● **Working data**
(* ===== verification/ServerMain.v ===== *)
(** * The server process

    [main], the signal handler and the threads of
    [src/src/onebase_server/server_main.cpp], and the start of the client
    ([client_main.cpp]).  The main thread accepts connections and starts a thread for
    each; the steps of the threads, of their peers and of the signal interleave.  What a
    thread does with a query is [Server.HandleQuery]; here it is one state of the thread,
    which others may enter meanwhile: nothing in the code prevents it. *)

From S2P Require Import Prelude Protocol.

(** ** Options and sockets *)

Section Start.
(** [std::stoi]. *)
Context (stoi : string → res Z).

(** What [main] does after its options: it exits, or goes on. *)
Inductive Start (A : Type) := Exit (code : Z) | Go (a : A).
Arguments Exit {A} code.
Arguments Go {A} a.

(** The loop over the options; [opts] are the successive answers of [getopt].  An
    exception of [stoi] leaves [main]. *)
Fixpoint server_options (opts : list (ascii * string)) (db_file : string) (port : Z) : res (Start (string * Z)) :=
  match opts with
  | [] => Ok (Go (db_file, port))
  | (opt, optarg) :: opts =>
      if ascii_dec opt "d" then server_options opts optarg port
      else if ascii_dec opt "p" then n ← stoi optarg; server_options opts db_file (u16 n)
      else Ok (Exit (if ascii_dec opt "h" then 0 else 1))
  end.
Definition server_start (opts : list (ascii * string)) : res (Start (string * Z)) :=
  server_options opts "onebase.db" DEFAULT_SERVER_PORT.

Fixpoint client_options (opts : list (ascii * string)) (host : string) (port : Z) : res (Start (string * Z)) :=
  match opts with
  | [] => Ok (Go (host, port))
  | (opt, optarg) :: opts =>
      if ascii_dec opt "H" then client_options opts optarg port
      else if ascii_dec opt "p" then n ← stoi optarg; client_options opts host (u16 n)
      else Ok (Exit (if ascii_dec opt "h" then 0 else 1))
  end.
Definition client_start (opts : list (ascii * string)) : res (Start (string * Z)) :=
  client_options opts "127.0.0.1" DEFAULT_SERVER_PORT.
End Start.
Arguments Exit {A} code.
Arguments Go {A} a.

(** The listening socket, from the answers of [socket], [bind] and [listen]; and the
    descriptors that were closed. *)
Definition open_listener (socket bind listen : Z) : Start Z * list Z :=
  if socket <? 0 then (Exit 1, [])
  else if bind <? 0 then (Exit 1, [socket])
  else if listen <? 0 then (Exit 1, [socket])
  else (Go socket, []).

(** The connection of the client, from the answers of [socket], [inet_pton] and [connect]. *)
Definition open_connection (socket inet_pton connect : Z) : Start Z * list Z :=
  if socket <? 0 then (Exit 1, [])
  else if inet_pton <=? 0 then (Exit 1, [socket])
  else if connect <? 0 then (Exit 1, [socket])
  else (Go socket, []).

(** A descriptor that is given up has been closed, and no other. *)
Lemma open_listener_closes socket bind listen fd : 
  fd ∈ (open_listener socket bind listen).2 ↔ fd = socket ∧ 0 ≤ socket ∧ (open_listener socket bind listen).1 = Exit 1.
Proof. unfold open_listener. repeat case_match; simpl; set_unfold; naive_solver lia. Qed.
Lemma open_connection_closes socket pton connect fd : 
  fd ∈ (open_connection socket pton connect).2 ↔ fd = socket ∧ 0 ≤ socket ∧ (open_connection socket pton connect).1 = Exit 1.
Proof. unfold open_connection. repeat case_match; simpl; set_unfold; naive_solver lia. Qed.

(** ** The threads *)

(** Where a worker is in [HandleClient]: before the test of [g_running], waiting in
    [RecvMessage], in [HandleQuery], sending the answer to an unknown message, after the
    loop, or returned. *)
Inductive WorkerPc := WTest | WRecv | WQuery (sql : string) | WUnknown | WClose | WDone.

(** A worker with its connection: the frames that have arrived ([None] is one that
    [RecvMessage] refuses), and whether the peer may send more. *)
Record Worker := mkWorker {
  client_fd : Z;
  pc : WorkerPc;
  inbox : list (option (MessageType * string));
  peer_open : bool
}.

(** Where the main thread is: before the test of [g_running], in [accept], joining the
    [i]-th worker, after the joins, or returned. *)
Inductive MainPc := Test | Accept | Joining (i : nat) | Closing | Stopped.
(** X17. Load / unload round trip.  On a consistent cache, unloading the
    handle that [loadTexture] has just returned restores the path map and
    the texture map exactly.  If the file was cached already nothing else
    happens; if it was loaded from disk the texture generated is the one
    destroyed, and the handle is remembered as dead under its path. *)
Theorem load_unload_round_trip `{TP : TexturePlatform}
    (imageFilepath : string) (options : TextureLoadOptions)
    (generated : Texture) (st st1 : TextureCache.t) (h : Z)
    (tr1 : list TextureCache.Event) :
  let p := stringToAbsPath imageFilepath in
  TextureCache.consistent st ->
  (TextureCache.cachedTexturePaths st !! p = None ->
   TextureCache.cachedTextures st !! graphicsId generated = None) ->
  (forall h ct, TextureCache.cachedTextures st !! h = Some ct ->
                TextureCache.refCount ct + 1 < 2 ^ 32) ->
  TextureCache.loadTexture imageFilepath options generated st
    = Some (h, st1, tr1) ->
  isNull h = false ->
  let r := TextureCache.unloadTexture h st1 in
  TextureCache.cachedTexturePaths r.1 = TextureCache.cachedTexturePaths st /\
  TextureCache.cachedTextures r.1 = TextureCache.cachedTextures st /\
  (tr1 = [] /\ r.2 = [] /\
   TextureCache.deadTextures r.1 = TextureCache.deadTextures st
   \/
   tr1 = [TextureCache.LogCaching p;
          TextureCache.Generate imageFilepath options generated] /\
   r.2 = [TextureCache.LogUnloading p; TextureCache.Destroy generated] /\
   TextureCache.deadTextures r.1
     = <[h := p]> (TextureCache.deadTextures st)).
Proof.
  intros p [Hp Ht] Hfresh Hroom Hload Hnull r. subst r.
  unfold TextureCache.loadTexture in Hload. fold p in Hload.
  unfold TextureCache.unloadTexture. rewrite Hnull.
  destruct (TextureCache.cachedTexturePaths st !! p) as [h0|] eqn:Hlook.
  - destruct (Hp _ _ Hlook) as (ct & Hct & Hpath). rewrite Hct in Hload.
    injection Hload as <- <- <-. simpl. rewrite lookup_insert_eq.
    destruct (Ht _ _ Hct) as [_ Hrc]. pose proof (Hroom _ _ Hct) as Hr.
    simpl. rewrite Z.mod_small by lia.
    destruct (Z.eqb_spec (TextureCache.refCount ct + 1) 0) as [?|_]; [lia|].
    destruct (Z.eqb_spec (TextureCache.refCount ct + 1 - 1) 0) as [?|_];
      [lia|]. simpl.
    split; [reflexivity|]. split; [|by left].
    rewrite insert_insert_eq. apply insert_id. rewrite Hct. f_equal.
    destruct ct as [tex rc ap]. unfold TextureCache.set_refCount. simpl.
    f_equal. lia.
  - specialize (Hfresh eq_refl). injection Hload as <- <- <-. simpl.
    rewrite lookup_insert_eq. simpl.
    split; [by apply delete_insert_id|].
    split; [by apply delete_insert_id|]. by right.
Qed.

● **Exercise aim**
All lines from the one with "destruct (Z.eqb_spec (TextureCache.refCount ct + 1 - 1)" through the final line above are to be quoted exactly; quote no other line.

● **Output below**
    destruct (Z.eqb_spec (TextureCache.refCount ct + 1 - 1) 0) as [?|_];
      [lia|]. simpl.
    split; [reflexivity|]. split; [|by left].
    rewrite insert_insert_eq. apply insert_id. rewrite Hct. f_equal.
    destruct ct as [tex rc ap]. unfold TextureCache.set_refCount. simpl.
    f_equal. lia.
  - specialize (Hfresh eq_refl). injection Hload as <- <- <-. simpl.
    rewrite lookup_insert_eq. simpl.
    split; [by apply delete_insert_id|].
    split; [by apply delete_insert_id|]. by right.
Qed.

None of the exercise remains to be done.